Und es geht natürlich auch um die enge Beziehung zu seinem Texter Bernie Taupin (gespielt von „Billy Elliot“-Star Jamie Bell), mit dem er fast alle seine Hits zusammen schrieb:
„Wir wurden zufällig zusammengeworfen. Es gibt eine seltsame Verbindung zwischen uns – ich konnte einfach sofort Musik zu seinen Worten schreiben, ohne darüber nachzudenken – und diese Verbindung hat über 50 Jahre angehalten.“
Der Film ist ein furioser Ritt durch die 70er und 80er, pfeift auf die chronologische Aufbereitung seiner zahlreichen Hits, sondern setzt die Songs wie ein Musical rein dramaturgisch ein. Wer einen detailliert autobiografischen Film erwartet wird enttäuscht.
Regisseur Dexter Fletcher hat einen höchst unterhaltsamen Musik-Film produziert, der seinen Star nicht überhöht, sondern immer wieder mit Lust vom Sockel stößt. Dass Elton John so viel Selbstironie besitzt, sich als zutiefst unglücklichen, dicken schwulen Mann mit Haarausfall und Drogenproblem in Szene setzen zu lassen, dem das Leben zunehmend entgleitet, ist vielleicht eine seiner größten Qualitäten. Das Drehbuch eignet sich aufgrund des mitreißenden Soundtracks dennoch auch für die großen Musicalbühnen.

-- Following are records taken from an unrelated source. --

(** *** Reading what [str] prints *)

Lemma read_exponent_format x :
  read_exponent ("e"%char :: format_exponent x) = Some x.
Proof.
  unfold format_exponent.
  set (ds := if Z.abs x <? 10 then "0"%char :: digits_of (Z.abs x) else digits_of (Z.abs x)).
  assert (F : Forall (fun c => is_digit c = true) ds).
  { unfold ds. destruct (Z.abs x <? 10); [constructor; [reflexivity|]|];
      apply digits_of_digits; lia. }
  assert (V : digits_val ds = Z.abs x).
  { unfold ds. destruct (Z.abs x <? 10).
    - rewrite digits_val_cons, digits_of_val by lia. reflexivity.
    - apply digits_of_val. lia. }
  assert (N : ds <> []).
  { unfold ds. destruct (Z.abs x <? 10); [discriminate|apply digits_of_nonempty]. }
  pose proof (span_digits_app ds [] F eq_refl) as S. rewrite app_nil_r in S.
  cbn [read_exponent]. cbn.
  destruct (x <? 0) eqn:E; cbn [read_sign]; rewrite S;
    (destruct ds as [|c ds']; [congruence|]); rewrite V; f_equal.
  - apply Z.ltb_lt in E. lia.
  - apply Z.ltb_ge in E. lia.
Qed.

(** Digits, a point, digits, and the exponent. *)
Lemma read_number_point ip fp ex x :
  Forall (fun c => is_digit c = true) ip -> Forall (fun c => is_digit c = true) fp ->
  (ip ++ fp)%list <> [] ->
  stops ex = true -> read_exponent ex = Some x ->
  read_number (ip ++ "."%char :: fp ++ ex)
  = Some (digits_val (ip ++ fp), x - Z.of_nat (List.length fp)).
Proof.
  intros Fi Ff N S E. unfold read_number.
  rewrite (span_digits_app ip ("."%char :: fp ++ ex) Fi eq_refl).
  rewrite (span_digits_app fp ex Ff S).
  destruct (ip ++ fp)%list as [|c l] eqn:D; [congruence|]. now rewrite E.
Qed.

(** Digits and the exponent, with no point. *)
Lemma read_number_whole ip x e :
  Forall (fun c => is_digit c = true) ip -> ip <> [] ->
  read_exponent ("e"%char :: e) = Some x ->
  read_number (ip ++ "e"%char :: e) = Some (digits_val ip, x).
Proof.
  intros Fi N E. unfold read_number.
  rewrite (span_digits_app ip ("e"%char :: e) Fi eq_refl), app_nil_r.
  destruct ip as [|c l]; [congruence|]. rewrite E. now rewrite Z.sub_0_r.
Qed.

Lemma Forall_firstn_skipn {A : Type} (P : A -> Prop) n l :
  Forall P l -> Forall P (firstn n l) /\ Forall P (skipn n l).
Proof. intros F. apply Forall_app. now rewrite firstn_skipn. Qed.

Lemma decimal_Q_shift d k :
  0 <= k -> (decimal_Q (d * 10 ^ (k + 1)) (0 - 1) == decimal_Q d k)%Q.
Proof.
  intros H. rewrite !decimal_Q_pow10, inject_Z_mult, <- pow10_Z by lia.
  rewrite <- Qmult_assoc, <- pow10_add.
  now replace (k + 1 + (0 - 1)) with k by ring.
Qed.

Lemma format_repr_reads ds decpt :
  Forall (fun c => is_digit c = true) ds -> ds <> [] ->
  exists c rest m e,
    format_repr ds decpt = c :: rest
    /\ is_digit c = true
    /\ read_number (c :: rest) = Some (m, e)
    /\ (decimal_Q m e == decimal_Q (digits_val ds) (decpt - Z.of_nat (List.length ds)))%Q.
Proof.
  intros F N. unfold format_repr.
  destruct ((decpt <=? -4) || (16 <? decpt))%bool.
  - (* exponent notation *)
    destruct ds as [|d [|d' rest]]; [congruence| |].
    + exists d, ("e"%char :: format_exponent (decpt - 1)), (digits_val [d]), (decpt - 1).
      inversion F; subst. split; [reflexivity|]. split; [assumption|]. split.
      * apply (read_number_whole [d]); [exact F|discriminate|apply read_exponent_format].
      * simpl List.length. now replace (decpt - Z.of_nat 1) with (decpt - 1) by lia.
    + inversion F as [|? ? Hd F']; subst.
      exists d, ("."%char :: d' :: rest ++ "e"%char :: format_exponent (decpt - 1))%list,
        (digits_val (d :: d' :: rest)),
        (decpt - 1 - Z.of_nat (List.length (d' :: rest))).
      split; [reflexivity|]. split; [exact Hd|]. split.
      * apply (read_number_point [d] (d' :: rest));
          [constructor; [exact Hd|constructor]|exact F'|discriminate|reflexivity
          |apply read_exponent_format].
      * cbn [List.length]. rewrite !Nat2Z.inj_succ.
        now replace (decpt - 1 - Z.succ (Z.of_nat (List.length rest)))
          with (decpt - Z.succ (Z.succ (Z.of_nat (List.length rest)))) by lia.
  - destruct (decpt <=? 0) eqn:E0.
    + (* 0.000ddd *)
      apply Z.leb_le in E0.
      exists "0"%char, ("."%char :: zeros (- decpt) ++ ds)%list,
        (digits_val ("0"%char :: zeros (- decpt) ++ ds)),
        (0 - Z.of_nat (List.length (zeros (- decpt) ++ ds)%list)).
      split; [reflexivity|]. split; [reflexivity|]. split.
      * pose proof (read_number_point ["0"%char] (zeros (- decpt) ++ ds) [] 0) as R.
        rewrite app_nil_r in R. apply R;
          [constructor; [reflexivity|constructor]
          |apply Forall_app; split; [apply zeros_digits|exact F]
          |discriminate|reflexivity|reflexivity].
      * rewrite digits_val_cons, digits_val_app, digits_val_zeros.
        rewrite length_app, Nat2Z.inj_add, zeros_length by lia.
        change (digit_val "0") with 0.
        now replace (0 - (- decpt + Z.of_nat (List.length ds)))
          with (decpt - Z.of_nat (List.length ds)) by lia.
    + apply Z.leb_gt in E0.
      destruct (Z.of_nat (List.length ds) <=? decpt) eqn:E1.
      * (* ddd000.0 *)
        apply Z.leb_le in E1.
        set (k := decpt - Z.of_nat (List.length ds)).
        destruct ds as [|d ds']; [congruence|].
        exists d, (ds' ++ zeros k ++ ["."%char; "0"%char])%list,
          (digits_val ((d :: ds') ++ zeros k ++ ["0"%char])), (0 - 1).
        inversion F; subst. split; [reflexivity|]. split; [assumption|]. split.
        -- pose proof (read_number_point ((d :: ds') ++ zeros k) ["0"%char] [] 0) as R.
           rewrite <- !app_assoc in R. cbn [app] in R. cbn [app]. apply R.
           ++ constructor; [assumption|].
              apply Forall_app. split; [assumption|apply zeros_digits].
           ++ constructor; [reflexivity|constructor].
           ++ discriminate.
           ++ reflexivity.
           ++ reflexivity.
        -- assert (V : digits_val ((d :: ds') ++ zeros k ++ ["0"%char])
                       = digits_val (d :: ds') * 10 ^ (k + 1)).
           { rewrite !digits_val_app, digits_val_zeros.
             rewrite length_app, Nat2Z.inj_add, zeros_length by (unfold k; lia).
             change (digits_val ["0"%char]) with 0.
             change (Z.of_nat (List.length ["0"%char])) with 1. ring. }
           rewrite V. apply decimal_Q_shift. unfold k. lia.
      * (* ddd.ddd *)
        apply Z.leb_gt in E1.
        set (k := Z.to_nat decpt).
        assert (Hk : (0 < k < List.length ds)%nat) by (unfold k; lia).
        destruct ds as [|d ds']; [congruence|].
        destruct k as [|k'] eqn:Ek; [lia|].
        exists d, (firstn k' ds' ++ "."%char :: skipn k' ds')%list,
          (digits_val (firstn (S k') (d :: ds') ++ skipn (S k') (d :: ds'))),
          (0 - Z.of_nat (List.length (skipn (S k') (d :: ds')))).
        inversion F; subst. split; [reflexivity|]. split; [assumption|]. split.
        -- pose proof (read_number_point (firstn (S k') (d :: ds'))
                         (skipn (S k') (d :: ds')) [] 0) as R.
           rewrite app_nil_r in R. cbn [firstn skipn app] in R. cbn [app].
           apply R.
           ++ change (d :: firstn k' ds') with (firstn (S k') (d :: ds')).
              now apply Forall_firstn_skipn.
           ++ change (skipn k' ds') with (skipn (S k') (d :: ds')).
              now apply Forall_firstn_skipn.
           ++ discriminate.
           ++ reflexivity.
           ++ reflexivity.
        -- rewrite firstn_skipn, length_skipn.
           replace (0 - Z.of_nat (List.length (d :: ds') - S k'))
             with (decpt - Z.of_nat (List.length (d :: ds'))) by lia.
           reflexivity.
Qed.
(** * Invasive Species Intelligence: region overlay, alert feed and status board

    A shallow embedding of [js/app.js] (the v0.4 front-end): the risk overlay
    that [renderRiskPolygons] fills, the alert feed that [updateAlertsFeed]
    writes with its [grid-...] links, the lookup of [zoomToGrid], the status
    board of [updateStatusUI] / [updateMasterStatus], and the two loaders
    [loadAILayer] and [loadInfrastructure].

    The page ([index.html]) is not part of the sources: it is a parameter, a
    list of elements.  Leaflet and the JavaScript engine are parameters too,
    through the few answers the code asks of them. *)

From Stdlib Require Import String Ascii List Bool Arith ZArith Lia Floats.
Import ListNotations.
Open Scope string_scope.
Set Warnings "-inexact-float".

(** ** Exceptions and a state monad that keeps the state on a throw *)

Inductive exn : Type :=
| TypeError (msg : string)
| SyntaxError (msg : string)
| DOMException (name : string)
| Error (msg : string).

Inductive result (A : Type) : Type :=
| Ok (a : A)
| Throw (e : exn).
Arguments Ok {A} a.
Arguments Throw {A} e.

Module JS.

(** A computation over a mutable store [S]: what it returns or throws, and
    the store it leaves.  A JavaScript throw does not roll anything back. *)
Definition M (S A : Type) : Type := S -> result A * S.
Lemma ObjectField_renders_each_property_once_witness :
  objValue store0 (VRef 2) !! "a" = Some VNull
  ∧ ∃ child,
      (ObjectField store0 object_item_schema (VRef 2)).1 !! 0%nat
      = Some ("a", child)
      ∧ child_reading child = OwnProperty VNull.
Proof.
  split; [reflexivity|].
  pose proof (ObjectField_renders_each_property_once
                store0 object_item_schema (VRef 2)) as Hrenders.
  set (rendered := ObjectField store0 object_item_schema (VRef 2)) in *.
  assert (∃ child, rendered.1 !! 0%nat = Some ("a", child)) as [child Hchild].
  { eexists. reflexivity. }
  clearbody rendered. destruct rendered as [simple complex].
  destruct Hrenders as (_ & _ & _ & Hsimple & _).
  exists child. split; [exact Hchild|].
  destruct (Forall_lookup_1 _ _ _ _ Hsimple Hchild)
    as (propSchema & _ & _ & _ & _ & Hown).
  apply Hown. reflexivity.
Defined.

Lemma ArrayField_one_editor_per_item_witness :
  schema_items (typed "array" None) = None
  ∧ arrayValue store0 (VRef 1) !! 1%nat = Some (VString "b")
  ∧ ArrayField store0 (typed "array" None) (VRef 1) !! 1%nat
    = Some (PrimitiveFieldElement (itemSchema (typed "array" None)) (VString "b")).
Proof.
  split; [reflexivity|]. split; [reflexivity|].
  destruct (ArrayField_one_editor_per_item store0 (typed "array" None) (VRef 1))
    as (_ & _ & Hitems).
  destruct (Hitems eq_refl) as [Heditor _]. apply Heditor. reflexivity.
Defined.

Hauptdarsteller Taron Egerton singt alle Songs selbst und das ist vielleicht das größte Problem des Films: die Hits klingen in seiner Version flach und austauschbar, wie Karaokeversionen der Originale. Es ist eben noch kein Rocketman vom Himmel gefallen.
Kritiken zu „Rocketman“
„‚Rocketman‘ ist ein schillerndes, fantastisches, von Pailletten durchtränktes Spektakel, das dem trostlosen und zerstörerischen Tribut, der aus einem Leben in uneingeschränktem Übermaß resultiert, klugerweise gegenübersteht.“ (Doug Jamieson, The Jam Report)
„Rocketman schafft es, kampflustig und doch aufrichtig, ernst und doch lächerlich, tiefgründig und doch albern und ganz wunderbar zu sein. Genau wie Elton.“ (Richard Roeper, Chicago Sun-Times)
„Es könnte eine Showbiz-Biografie kommen, die ‚Rocketman‘ in Bezug auf Witz, Energie, Charme, Offenheit und schamlosen Überschwang entspricht. But I think it’s gonna be a long, long time.“ (Matthew Norman, London Evening Standard)
„Rocketman“ kommt am 30. Mai 2019 ins Kino.